* [Task inputs]
(** In-place update of one array attribute by an operation that can raise:
    the attribute is replaced only when the operation succeeds. *)
Definition inplace {S : Type} (get : S -> ndarray2) (set : ndarray2 -> S -> S)
  (op : ndarray2 -> result ndarray2) : method S unit :=
  fun s => match op (get s) with
           | Ok a => (set a s, Ok tt)
           | Raise e => (s, Raise e)
           end.

(** In-place update that cannot raise. *)
Definition assign {S : Type} (get : S -> ndarray2) (set : ndarray2 -> S -> S)
  (op : ndarray2 -> ndarray2) : method S unit :=
  fun s => (set (op (get s)) s, Ok tt).

(* ------------------------------------------------------------------ *)
(** * fbpic/fields/interpolation_grid.py *)
(* ------------------------------------------------------------------ *)

Module interpolation_grid.

(** [scipy.constants.epsilon_0] (CODATA 2018), in F/m. *)
Definition epsilon_0 : R := 8.8541878128e-12.

(** The GPU kernels of [fbpic/fields/cuda_methods.py] and the launch
    configuration helper of [fbpic/utils/cuda.py] belong to other modules
    of the package: they are taken as parameters.  A kernel receives
    the launch configuration and device arrays, and returns the arrays it
    was given as they are after the launch.  The device arrays are those
    of the numba package: [device_truediv] is the expression
    [d_arr / x] on a device array and a float, which either gives a device
    array or raises [TypeError] (no value), as the array type decides. *)
Record CudaBackend : Type := {
  launch : Type;
  cuda_tpb_bpg_2d : Z -> Z -> launch;
  cuda_erase_scalar : launch -> ndarray2 -> ndarray2;
  cuda_erase_vector :
    launch -> ndarray2 -> ndarray2 -> ndarray2 -> ndarray2 * ndarray2 * ndarray2;
  cuda_divide_scalar_by_volume : launch -> ndarray2 -> list R -> ndarray2;
  cuda_divide_vector_by_volume :
    launch -> ndarray2 -> ndarray2 -> ndarray2 -> list R ->
    ndarray2 * ndarray2 * ndarray2;
  device_truediv : list R -> R -> option (list R)
}.

(** ** class InterpolationGrid *)

Record InterpolationGrid : Type := mk_InterpolationGrid {
  Nz : Z;
  Nr : Z;
  m : Z;
  dr : R;
  dz : R;
  invdr : R;
  invdz : R;
  rmin : R;
  rmax : R;
  zmin : R;
  zmax : R;
  invvol : list R;
  use_cuda : bool;
  (** present only when [use_cuda] *)
  d_invvol : option (list R)
}.

(** Volume of the cylindrical shell of mean radius [r] (source line 70). *)
Definition shell_volume (dz dr r : R) : R :=
  PI * dz * ((r + 0.5 * dr) ^ 2 - (r - 0.5 * dr) ^ 2).

(** [InterpolationGrid.__init__].  The arguments are Python numbers: a
    division by zero raises [ZeroDivisionError]. *)
Definition InterpolationGrid_init
  (Nz Nr m : Z) (zmin zmax rmax : R) (use_cuda : bool)
  : result InterpolationGrid :=
  (dr <- py_div rmax (IZR Nr) ;;
   dz <- py_div (zmax - zmin) (IZR Nz) ;;
   invdr <- py_div 1 dr ;;
   invdz <- py_div 1 dz ;;
   let r := map (fun k => (0.5 + k) * dr) (arange Nr) in
   let vol := map (shell_volume dz dr) r in
   let invvol := map (fun v => 1 / v) vol in
   Ok {| Nz := Nz; Nr := Nr; m := m;
         dr := dr; dz := dz; invdr := invdr; invdz := invdz;
         rmin := 0; rmax := rmax; zmin := zmin; zmax := zmax;
         invvol := invvol;
         use_cuda := use_cuda;
         d_invvol := if use_cuda then Some invvol else None |})%result.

* [Your instructions] What are the exact lines from the beginning of the material through the line containing "launch : Type;"? Write out those lines alone.

* [Written solution]
(** In-place update of one array attribute by an operation that can raise:
    the attribute is replaced only when the operation succeeds. *)
Definition inplace {S : Type} (get : S -> ndarray2) (set : ndarray2 -> S -> S)
  (op : ndarray2 -> result ndarray2) : method S unit :=
  fun s => match op (get s) with
           | Ok a => (set a s, Ok tt)
           | Raise e => (s, Raise e)
           end.

(** In-place update that cannot raise. *)
Definition assign {S : Type} (get : S -> ndarray2) (set : ndarray2 -> S -> S)
  (op : ndarray2 -> ndarray2) : method S unit :=
  fun s => (set (op (get s)) s, Ok tt).

(* ------------------------------------------------------------------ *)
(** * fbpic/fields/interpolation_grid.py *)
(* ------------------------------------------------------------------ *)

Module interpolation_grid.

(** [scipy.constants.epsilon_0] (CODATA 2018), in F/m. *)
Definition epsilon_0 : R := 8.8541878128e-12.

(** The GPU kernels of [fbpic/fields/cuda_methods.py] and the launch
    configuration helper of [fbpic/utils/cuda.py] belong to other modules
    of the package: they are taken as parameters.  A kernel receives
    the launch configuration and device arrays, and returns the arrays it
    was given as they are after the launch.  The device arrays are those
    of the numba package: [device_truediv] is the expression
    [d_arr / x] on a device array and a float, which either gives a device
    array or raises [TypeError] (no value), as the array type decides. *)
Record CudaBackend : Type := {
  launch : Type;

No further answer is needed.